# [Exercise]
Give back, word for word, the lines in the listing below from the one holding "let n := nat_of_ascii" down to the one holding "- One inbound", both ends included.

::::::::

Lemma evaluate_client parse cases dangerous snapshot version mode configured provider model ip op :
  sat (evaluate_p10 parse cases dangerous snapshot version mode configured provider model ip op
       : eff W eval_call exn P10EvaluationReport)
    (λ t _, t = [] ∨ ∃ client t', t = CallClient client :: t' ∧ Forall not_client t' ∧
       (client = Configured → mode = ConfiguredModel)).
Proof.
  unfold evaluate_p10. apply sat_bind, sat_lift. destruct (_validate_pricing ip op); [|by left].
  apply sat_bind, sat_lift. destruct (choose_client _ _ _ _ _ _) as [[[client p] m]|e] eqn:Hc; [|by left].
  apply sat_bind, sat_log.
  assert (client = Configured → mode = ConfiguredModel) as Hmode.
  { intros ->. destruct mode; [|done]. cbn in Hc. by destruct (_scripted_responses parse cases). }
  match goal with |- sat ?m _ => assert (calls not_client m) as Hcalls end.
  { repeat calls_step; try done; try apply evaluate_all_calls; intros; [apply case_calls|apply dangerous_calls]. }
  intros w. right. exists client. eexists. split; [reflexivity|]. split; [apply Hcalls|exact Hmode].
Qed.

Lemma evaluate_modes_count cases version modes :
  sat (evaluate_modes cases version modes : eff W bench_call exn _)
    (λ _ r, ∀ x, r = Ok x → rr_cases x = Z.of_nat (length cases)).
Proof.
  apply sat_bind. intros w. destruct (outcome _ w); [|done]. apply sat_ret. by intros x [= <-].
Qed.

(** The conditions under which the command does anything. *)
Definition admitted (a : p10_arguments) : Prop :=
  ∃ cases dangerous rag, pa_nl2sql a = Ok cases ∧ pa_dangerous a = Ok dangerous ∧ pa_rag a = Ok rag ∧
    50 ≤ length cases ∧ 20 ≤ length rag ∧ (pa_mode a = ConfiguredModel → pa_allow_external_model a = true).

(** A client is chosen first, the configured one only with permission. *)
Definition client_permitted (a : p10_arguments) (evaluated : list eval_call) : Prop :=
  evaluated = [] ∨ ∃ client rest, evaluated = CallClient client :: rest ∧ Forall not_client rest ∧
    (client = Configured → pa_mode a = ConfiguredModel ∧ pa_allow_external_model a = true).
Definition command_story (a : p10_arguments) (t : list command_call)
    (r : result exn (P10EvaluationReport * RAGEvaluationReport)) : Prop :=
  ∃ questions evaluated,
    t = Ingest corpus_title (pa_document_name a) (pa_document a) :: map RagCall questions ++ map EvalCall evaluated ∧
    client_permitted a evaluated ∧
    ∀ report rag, r = Ok (report, rag) → ∃ cases, pa_rag a = Ok cases ∧ rr_cases rag = Z.of_nat (length cases).

Lemma story_stop a questions e :
  command_story a (Ingest corpus_title (pa_document_name a) (pa_document a) :: map RagCall questions) (Err e).
Proof. exists questions, []. rewrite app_nil_r. split_and!; [done|by left|done]. Qed.

Lemma client_chosen a evaluated :
  (pa_mode a = ConfiguredModel → pa_allow_external_model a = true) →
  (evaluated = [] ∨ ∃ client t', evaluated = CallClient client :: t' ∧ Forall not_client t' ∧
     (client = Configured → pa_mode a = ConfiguredModel)) → client_permitted a evaluated.
Proof. intros Hmode [->|(client & rest & -> & Hrest & Hc)]; [by left|right]. exists client, rest. split_and!; auto. Qed.
(* ===== verification/Operators.v ===== *)
(** * The operators' commands: [app/metadata/cli.py], [app/knowledge_graph/cli.py],
      [main] of [app/retrieval/benchmark.py] and [app/query_safety/fixed.py]

    What each command does once its arguments are parsed: the files it reads,
    the services it builds and calls, what it prints and how it exits.  The
    argument parsers are the library's. *)

From S2P Require Import Prelude PyStr Floats Errors Json Metadata Policy Numbers DataSources Executor.
From S2P Require Import StructuredLLM NL2SQL JsonText GraphModels GraphStore Parsing Embeddings.
From S2P Require Import KnowledgeRepository RetrievalService GraphService GraphImport Neo4jStore PyText.
From S2P Require Import Decimal Introspector Providers FloatText PostgresKnowledge Settings Rounding Evaluation.
From S2P Require Import EvaluationRunner RetrievalEvaluation Commands.
From Stdlib Require Import Ascii.

(** ** query_safety/fixed.py *)

Definition FIXED_TOP_CUSTOMERS_SQL : string := strip "
SELECT
    c.company_name AS customer,
    ROUND(SUM(od.unit_price * od.quantity * (1 - od.discount)), 2) AS revenue
FROM northwind.customers AS c
JOIN northwind.orders AS o ON o.customer_id = c.customer_id
JOIN northwind.order_details AS od ON od.order_id = o.order_id
GROUP BY c.customer_id, c.company_name
ORDER BY revenue DESC, customer
LIMIT 5
".

(** ** What a command does *)

Inductive operator_call :=
| ReadText (path : string)
| PrintText (text : string)
| CatalogCall (c : db_call)
| OpenDriver (uri user : string)
| SetupCall (c : neo4j_call)
| ImportCall (c : graph_call)
| CloseDriver.

Class Files (W : Type) := read_text : string → op W exn string.

Definition json_loads (text : string) : result exn pyval :=
  match loads text with Some v => Ok v | None => Err ValueError end.

(** ** metadata/cli.py *)

Definition line_end : string := String (byte 10) EmptyString.
Definition rendered (s : SchemaSnapshot) : string := dumps_indent 0 (dump_snapshot s) +:+ line_end.
(* ===== verification/Evidence.v ===== *)
(** * Portfolio evidence: [scripts/verify-portfolio-evidence.py] and the
      report that [evaluation/cli.py] writes

    The JSON text of an evaluation report, and the checks that the script
    makes of it, of the performance report and of the README.  pydantic's
    text of a float is a parameter. *)

From S2P Require Import Prelude PyStr Floats Errors Json Metadata Policy Numbers DataSources Executor.
From S2P Require Import StructuredLLM NL2SQL QuestionGuard JsonText Parsing Embeddings KnowledgeRepository.
From S2P Require Import RetrievalService PyText Decimal Settings Rounding Evaluation EvaluationRunner.
From S2P Require Import RetrievalEvaluation Commands Operators.

(** ** The report's text *)

(** A float as a JSON number, or as [null] when it has none. *)
Class JsonFloats := {
  json_float : float → pyval;
  json_float_plain : ∀ x, plain_json (json_float x)
}.

Definition dump_opt {A} (f : A → pyval) (o : option A) : pyval := match o with Some a => f a | None => PNone end.
Definition evaluation_mode_name (m : EvaluationMode) : string :=
  match m with ScriptedGoldReplay => "scripted_gold_replay" | ConfiguredModel => "configured_model" end.
Definition case_kind_name (k : CaseKind) : string :=
  match k with NL2SQLKind => "nl2sql" | DangerousKind => "dangerous" end.

Section Report.
Context `{JsonFloats}.
(** Past blanks, inside a text that ends with a character that is not
    blank, stands a character of that text. *)
Lemma stop_inside (p : char -> bool) (z : char) :
  p z = false ->
  forall u rest w s,
    (u ++ [z]) ++ rest = w ++ s -> forallb p w = true ->
    exists c t, s = c :: t /\ In c (u ++ [z]).
Proof.
  intros Hz. induction u as [|a u IH]; intros rest w s E Hw.
  - destruct w as [|b w]; simpl in *.
    + exists z, rest; split; auto.
    + injection E as <- _. apply andb_prop in Hw as [Hb _]. congruence.
  - destruct w as [|b w]; simpl in *.
    + exists a, ((u ++ [z]) ++ rest); split; auto.
    + injection E as <- E. apply andb_prop in Hw as [_ Hw].
      destruct (IH _ _ _ E Hw) as (c & t & -> & Hc). exists c, t; auto.
Qed.

Lemma ends_not_blank (u : text) :
  u <> [] ->
  match rev u with [] => True | c :: _ => Unicode.is_space c = false end ->
  exists u' z, u = u' ++ [z] /\ Unicode.is_space z = false.
Proof.
  intros Hne Hl. destruct (exists_last Hne) as (u' & z & ->).
  rewrite rev_app_distr in Hl. simpl in Hl. now exists u', z.
Qed.

Lemma forallb_parts (p : char -> bool) (a b c : text) :
  forallb p (a ++ b ++ c) = true ->
  forallb p a = true /\ forallb p b = true /\ forallb p c = true.
Proof.
  rewrite !forallb_app. intros H.
  apply andb_prop in H as [Ha H]. apply andb_prop in H as [Hb Hc]. auto.
Qed.

Lemma plain_dot (s : text) :
  forallb plain s = true -> forallb (cmatch (CDot false)) s = true.
Proof.
  apply forallb_impl. intros c H. unfold plain in H.
  apply andb_prop in H as [_ H]. exact H.
Qed.

Lemma not_newline_dot (s : text) :
  forallb not_newline s = true -> forallb (cmatch (CDot false)) s = true.
Proof. apply forallb_impl. intros c H. exact H. Qed.

Lemma last_of_suffix (u w1 w2 : text) :
  u = w1 ++ w2 -> w2 <> [] ->
  match rev u with [] => True | c :: _ => Unicode.is_space c = false end ->
  exists u' z, w2 = u' ++ [z] /\ Unicode.is_space z = false.
Proof.
  intros -> Hne Hl. destruct (exists_last Hne) as (u' & z & ->).
  rewrite !rev_app_distr in Hl. simpl in Hl. now exists u', z.
Qed.

(** Blanks cannot lead out of a piece that ends with a character that is
    not blank: the rest of the pattern is tried inside the piece only. *)
Lemma inside_fails (A : Type) (cont : text -> option A) (u w1 w2 rest : text) :
  u = w1 ++ w2 -> w2 <> [] ->
  match rev u with [] => True | c :: _ => Unicode.is_space c = false end ->
  (forall c t, In c u -> cont (c :: t) = None) ->
  rep_greedy CSpace 0 (w2 ++ rest) cont = None.
Proof.
  intros E Hne Hl Hfail.
  destruct (last_of_suffix u w1 w2 E Hne Hl) as (u' & z & -> & Hz).
  apply rep_greedy_none. intros w s' E' Hw.
  destruct (stop_inside Unicode.is_space z Hz u' rest w s' E' Hw)
    as (c & t & -> & Hc).
  apply Hfail. rewrite E. apply in_or_app; now right.
Qed.
(** * Chirp Social backend: engagement and fan-out handlers

    A shallow embedding of the Express/Mongoose handlers of
    [controllers/userController.js] (follow, unfollow) and of the tweet
    controller (create, like, retweet, reply, delete), together with the
    schemas [models/Tweet.js], [models/Trending.js], the Notification schema
    and the error middleware.

    Every collection is a list of documents in insertion order; a handler is a
    function from the world (the four collections, the ObjectId supply and the
    image store) to an outcome and a new world.  There is no transaction in the
    source: a write that happened before a later step throws stays written, so
    the monad below keeps the world on both the normal and the abrupt path. *)

From Stdlib Require Import List String Ascii Bool Arith ZArith Lia.
From Stdlib Require Import Sorted Permutation.
Import ListNotations.

Local Open Scope string_scope.
Local Open Scope bool_scope.

(** ** JavaScript strings

    A string is a sequence of code units; the embedding keeps the one-byte
    code units of [Stdlib.Strings.String]. *)

Module Js.

Definition between (lo hi : nat) (c : ascii) : bool :=
  let n := nat_of_ascii c in ((lo <=? n) && (n <=? hi))%nat.
(** * The Feishu channel bridge: inbound gate, media resolution, reply rendering

    A shallow embedding of [src/policy.ts], [src/bot.ts] and
    [src/reply-dispatcher.ts], and the properties of the inbound pipeline
    proved over it; then of [src/typing.ts], [src/directory.ts],
    [src/accounts.ts] and of parts of [src/channel.ts] and
    [src/monitor.ts], with their properties.

    Conventions of the embedding.
    - A JavaScript string is a sequence of UTF-16 code units.  It is held
      as a [string] of bytes, its UTF-8 form: a character of one, two or
      three bytes is one code unit, a character of four bytes is two (a
      surrogate pair), and a surrogate that stands alone is held as its
      three bytes.  [code_units] reads the units back.
    - White space is the [WhiteSpace] and [LineTerminator] of ECMA-262, the
      Unicode space separators included.  [toLowerCase] folds A-Z itself
      on a string of ASCII characters and asks the engine for every other
      string.
    - A value produced by [JSON.parse] is a [JSON] tree; numbers are the
      integers.  A safe integer prints in decimal; the engine is asked how
      any other number prints.
    - [undefined] and an absent optional field are [None].
    - A JavaScript exception is [Throw]; a [try]/[catch] is [try_catch].
    - The host runtime and the platform SDK that the sources call but do
      not define are the fields of [Host], the built-ins of the JavaScript
      engine that are not modelled here the fields of [Engine]; every
      collaborator of [Host] may fail.  A call leaves an [Effect] in the
      trace.
    - One inbound event is handled sequentially, from its first statement
      to its last. *)

From Stdlib Require Import ZArith String Ascii List Bool Lia.
From Stdlib Require Import Numbers.DecimalString Numbers.DecimalPos.
From stdpp Require Import gmap strings list fin_maps.

Open Scope string_scope.
Open Scope list_scope.
Open Scope Z_scope.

::::::::

# [Task result]
  let n := nat_of_ascii c in ((lo <=? n) && (n <=? hi))%nat.
(** * The Feishu channel bridge: inbound gate, media resolution, reply rendering

    A shallow embedding of [src/policy.ts], [src/bot.ts] and
    [src/reply-dispatcher.ts], and the properties of the inbound pipeline
    proved over it; then of [src/typing.ts], [src/directory.ts],
    [src/accounts.ts] and of parts of [src/channel.ts] and
    [src/monitor.ts], with their properties.

    Conventions of the embedding.
    - A JavaScript string is a sequence of UTF-16 code units.  It is held
      as a [string] of bytes, its UTF-8 form: a character of one, two or
      three bytes is one code unit, a character of four bytes is two (a
      surrogate pair), and a surrogate that stands alone is held as its
      three bytes.  [code_units] reads the units back.
    - White space is the [WhiteSpace] and [LineTerminator] of ECMA-262, the
      Unicode space separators included.  [toLowerCase] folds A-Z itself
      on a string of ASCII characters and asks the engine for every other
      string.
    - A value produced by [JSON.parse] is a [JSON] tree; numbers are the
      integers.  A safe integer prints in decimal; the engine is asked how
      any other number prints.
    - [undefined] and an absent optional field are [None].
    - A JavaScript exception is [Throw]; a [try]/[catch] is [try_catch].
    - The host runtime and the platform SDK that the sources call but do
      not define are the fields of [Host], the built-ins of the JavaScript
      engine that are not modelled here the fields of [Engine]; every
      collaborator of [Host] may fail.  A call leaves an [Effect] in the
      trace.
    - One inbound event is handled sequentially, from its first statement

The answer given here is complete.